-- PROBLEM DESCRIPTION --
Please copy out each line of the listing that contains the word "strip".

╭─ INFORMATION PROVIDED

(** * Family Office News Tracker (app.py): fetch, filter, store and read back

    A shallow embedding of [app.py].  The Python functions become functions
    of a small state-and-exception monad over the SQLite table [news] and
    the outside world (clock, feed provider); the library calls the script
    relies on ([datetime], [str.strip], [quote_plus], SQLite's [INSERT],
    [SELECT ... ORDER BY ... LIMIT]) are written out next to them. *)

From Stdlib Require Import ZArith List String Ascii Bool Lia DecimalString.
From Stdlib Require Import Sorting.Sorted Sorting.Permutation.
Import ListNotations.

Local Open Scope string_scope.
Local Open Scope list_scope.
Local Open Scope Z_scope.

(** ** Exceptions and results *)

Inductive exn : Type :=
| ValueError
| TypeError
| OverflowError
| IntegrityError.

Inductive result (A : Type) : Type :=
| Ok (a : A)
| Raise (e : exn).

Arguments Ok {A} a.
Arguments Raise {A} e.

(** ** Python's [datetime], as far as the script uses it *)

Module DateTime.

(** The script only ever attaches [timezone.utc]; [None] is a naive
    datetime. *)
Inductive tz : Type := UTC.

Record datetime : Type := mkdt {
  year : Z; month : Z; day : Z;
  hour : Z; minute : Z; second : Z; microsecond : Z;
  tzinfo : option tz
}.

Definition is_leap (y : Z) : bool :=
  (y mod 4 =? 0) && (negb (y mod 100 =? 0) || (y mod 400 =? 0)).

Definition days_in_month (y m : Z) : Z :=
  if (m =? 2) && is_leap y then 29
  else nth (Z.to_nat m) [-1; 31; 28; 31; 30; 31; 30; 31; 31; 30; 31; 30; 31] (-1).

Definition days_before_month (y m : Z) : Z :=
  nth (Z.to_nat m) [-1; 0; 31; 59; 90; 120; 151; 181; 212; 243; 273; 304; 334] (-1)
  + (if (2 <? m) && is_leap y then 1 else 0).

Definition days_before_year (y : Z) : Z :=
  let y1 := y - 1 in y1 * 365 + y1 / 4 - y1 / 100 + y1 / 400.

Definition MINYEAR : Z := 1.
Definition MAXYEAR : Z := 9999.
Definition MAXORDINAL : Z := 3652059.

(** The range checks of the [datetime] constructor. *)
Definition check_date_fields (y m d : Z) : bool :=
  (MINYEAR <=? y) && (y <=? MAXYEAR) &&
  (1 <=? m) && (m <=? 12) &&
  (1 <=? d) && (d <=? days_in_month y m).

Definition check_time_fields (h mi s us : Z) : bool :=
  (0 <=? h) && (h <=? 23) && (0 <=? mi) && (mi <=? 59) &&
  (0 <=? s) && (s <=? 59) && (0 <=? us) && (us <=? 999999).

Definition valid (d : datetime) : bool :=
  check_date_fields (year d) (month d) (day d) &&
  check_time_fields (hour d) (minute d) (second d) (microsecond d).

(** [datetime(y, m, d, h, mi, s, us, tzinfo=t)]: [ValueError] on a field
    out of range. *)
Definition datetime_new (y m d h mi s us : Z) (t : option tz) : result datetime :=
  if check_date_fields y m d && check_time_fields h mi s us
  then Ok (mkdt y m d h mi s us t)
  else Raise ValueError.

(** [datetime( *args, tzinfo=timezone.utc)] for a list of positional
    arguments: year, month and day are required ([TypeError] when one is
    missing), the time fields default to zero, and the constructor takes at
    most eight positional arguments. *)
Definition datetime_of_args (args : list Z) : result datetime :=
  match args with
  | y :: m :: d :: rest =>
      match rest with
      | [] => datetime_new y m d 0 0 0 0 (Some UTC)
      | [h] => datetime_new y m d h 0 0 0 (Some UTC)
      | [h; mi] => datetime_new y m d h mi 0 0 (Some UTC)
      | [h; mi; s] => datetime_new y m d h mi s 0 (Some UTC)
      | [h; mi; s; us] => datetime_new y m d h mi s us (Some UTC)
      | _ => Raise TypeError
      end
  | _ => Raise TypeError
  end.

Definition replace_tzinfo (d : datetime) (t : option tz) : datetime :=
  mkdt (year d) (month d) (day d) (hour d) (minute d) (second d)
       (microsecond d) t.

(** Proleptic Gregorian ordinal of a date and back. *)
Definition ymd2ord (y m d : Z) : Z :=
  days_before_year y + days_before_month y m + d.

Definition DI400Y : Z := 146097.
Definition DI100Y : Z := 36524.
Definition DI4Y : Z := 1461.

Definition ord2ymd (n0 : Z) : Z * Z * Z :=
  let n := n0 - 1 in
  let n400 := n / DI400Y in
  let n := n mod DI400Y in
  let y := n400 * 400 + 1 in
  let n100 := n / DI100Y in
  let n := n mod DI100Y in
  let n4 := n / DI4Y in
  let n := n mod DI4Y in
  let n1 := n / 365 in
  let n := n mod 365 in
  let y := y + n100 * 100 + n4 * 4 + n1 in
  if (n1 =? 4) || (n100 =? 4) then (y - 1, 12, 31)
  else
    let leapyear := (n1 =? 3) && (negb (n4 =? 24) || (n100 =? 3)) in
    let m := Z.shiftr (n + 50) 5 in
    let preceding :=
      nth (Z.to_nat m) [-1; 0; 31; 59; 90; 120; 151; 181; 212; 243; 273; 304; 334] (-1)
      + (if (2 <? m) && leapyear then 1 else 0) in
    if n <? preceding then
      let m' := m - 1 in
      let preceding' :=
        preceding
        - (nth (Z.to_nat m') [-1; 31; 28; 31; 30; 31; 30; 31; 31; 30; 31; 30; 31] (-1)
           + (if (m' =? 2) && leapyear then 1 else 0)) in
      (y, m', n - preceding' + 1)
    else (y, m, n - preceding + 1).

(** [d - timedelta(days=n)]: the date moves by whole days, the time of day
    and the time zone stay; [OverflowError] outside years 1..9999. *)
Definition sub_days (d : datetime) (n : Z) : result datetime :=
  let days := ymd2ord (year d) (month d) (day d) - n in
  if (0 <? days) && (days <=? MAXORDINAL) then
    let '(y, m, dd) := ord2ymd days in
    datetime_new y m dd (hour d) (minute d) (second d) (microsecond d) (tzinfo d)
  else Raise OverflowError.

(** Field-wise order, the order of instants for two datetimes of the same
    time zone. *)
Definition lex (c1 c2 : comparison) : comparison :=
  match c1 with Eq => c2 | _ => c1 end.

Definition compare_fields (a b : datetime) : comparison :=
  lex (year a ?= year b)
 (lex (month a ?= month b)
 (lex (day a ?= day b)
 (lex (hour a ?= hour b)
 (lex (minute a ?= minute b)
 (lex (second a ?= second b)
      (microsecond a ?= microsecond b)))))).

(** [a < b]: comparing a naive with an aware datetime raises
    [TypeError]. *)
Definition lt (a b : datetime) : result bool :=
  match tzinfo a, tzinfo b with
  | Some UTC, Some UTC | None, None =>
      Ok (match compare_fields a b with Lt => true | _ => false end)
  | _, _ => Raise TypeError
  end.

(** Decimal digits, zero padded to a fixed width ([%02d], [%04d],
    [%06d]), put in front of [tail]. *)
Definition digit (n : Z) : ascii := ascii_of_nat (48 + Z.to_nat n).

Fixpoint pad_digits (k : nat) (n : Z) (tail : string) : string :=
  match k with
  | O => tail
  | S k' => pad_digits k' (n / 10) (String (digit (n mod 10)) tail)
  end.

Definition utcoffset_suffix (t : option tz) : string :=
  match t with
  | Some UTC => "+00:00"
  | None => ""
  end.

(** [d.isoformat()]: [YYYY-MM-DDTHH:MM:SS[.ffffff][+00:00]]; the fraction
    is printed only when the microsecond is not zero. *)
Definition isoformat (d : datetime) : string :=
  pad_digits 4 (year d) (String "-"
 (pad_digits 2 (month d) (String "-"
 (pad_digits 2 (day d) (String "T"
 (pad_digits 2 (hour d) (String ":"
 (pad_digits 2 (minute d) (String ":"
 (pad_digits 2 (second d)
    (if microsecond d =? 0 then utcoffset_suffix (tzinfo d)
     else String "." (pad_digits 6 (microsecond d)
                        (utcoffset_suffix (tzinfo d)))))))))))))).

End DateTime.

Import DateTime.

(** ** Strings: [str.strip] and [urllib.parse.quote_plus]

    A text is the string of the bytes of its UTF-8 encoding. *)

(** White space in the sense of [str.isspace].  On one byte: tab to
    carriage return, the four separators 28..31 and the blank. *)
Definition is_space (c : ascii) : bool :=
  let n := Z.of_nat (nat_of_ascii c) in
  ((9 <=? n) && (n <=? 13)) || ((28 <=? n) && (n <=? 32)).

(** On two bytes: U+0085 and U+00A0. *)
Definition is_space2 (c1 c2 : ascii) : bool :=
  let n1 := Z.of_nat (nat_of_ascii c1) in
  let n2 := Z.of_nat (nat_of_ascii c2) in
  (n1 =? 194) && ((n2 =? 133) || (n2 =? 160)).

╰─

-- SOLUTION FOR THIS PROBLEM --
    relies on ([datetime], [str.strip], [quote_plus], SQLite's [INSERT],
(** ** Strings: [str.strip] and [urllib.parse.quote_plus]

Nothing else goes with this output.